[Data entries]
(* ===== verification/Timers.v ===== *)
(** * Timers: virtual timers and the system timer

    Models src/common_tmr.c: the virtual timers that a periodic interrupt of
    the platform drives, their match interrupts, the operations on all kinds of
    timers, and the generic system timer.  The hardware timers and the table of
    interrupt functions are parameters; the platform has a system timer and
    match interrupts. *)

From S2P Require Import Prelude IntQueue.

Definition VTMR_FIRST_ID : Z := 0x200.
Definition VTMR_GET_ID (x : Z) : Z := x - VTMR_FIRST_ID.
Definition VTMR_MAX_PERIOD : Z := 2 ^ 32 - 1.
Definition PLATFORM_TIMER_SYS_ID : Z := 0x100.
Definition PLATFORM_TIMER_SYS_FREQ : Z := 1000000.
Definition PLATFORM_TIMER_INT_ONESHOT : Z := 1.
Definition PLATFORM_TIMER_INT_CYCLIC : Z := 2.
Definition PLATFORM_TIMER_INT_OK : Z := 0.
Definition PLATFORM_TIMER_INT_TOO_SHORT : Z := 1.
Definition PLATFORM_TIMER_INT_TOO_LONG : Z := 2.
Definition PLATFORM_TIMER_INT_INVALID_ID : Z := 3.
Definition PLATFORM_CPU_ENABLE : Z := 1.
Definition PLATFORM_INT_NOT_HANDLED : Z := -3.
Definition PLATFORM_INT_BAD_RESNUM : Z := -4.

Inductive timer_op :=
  | PLATFORM_TIMER_OP_START
  | PLATFORM_TIMER_OP_READ
  | PLATFORM_TIMER_OP_SET_CLOCK
  | PLATFORM_TIMER_OP_GET_CLOCK
  | PLATFORM_TIMER_OP_GET_MAX_DELAY
  | PLATFORM_TIMER_OP_GET_MIN_DELAY
  | PLATFORM_TIMER_OP_GET_MAX_CNT.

* _WHAT YOU NEED TO DO_
Answer with a number alone. It should equal the count of lines in the entries that hold "match".

* _ANSWER BOX_
2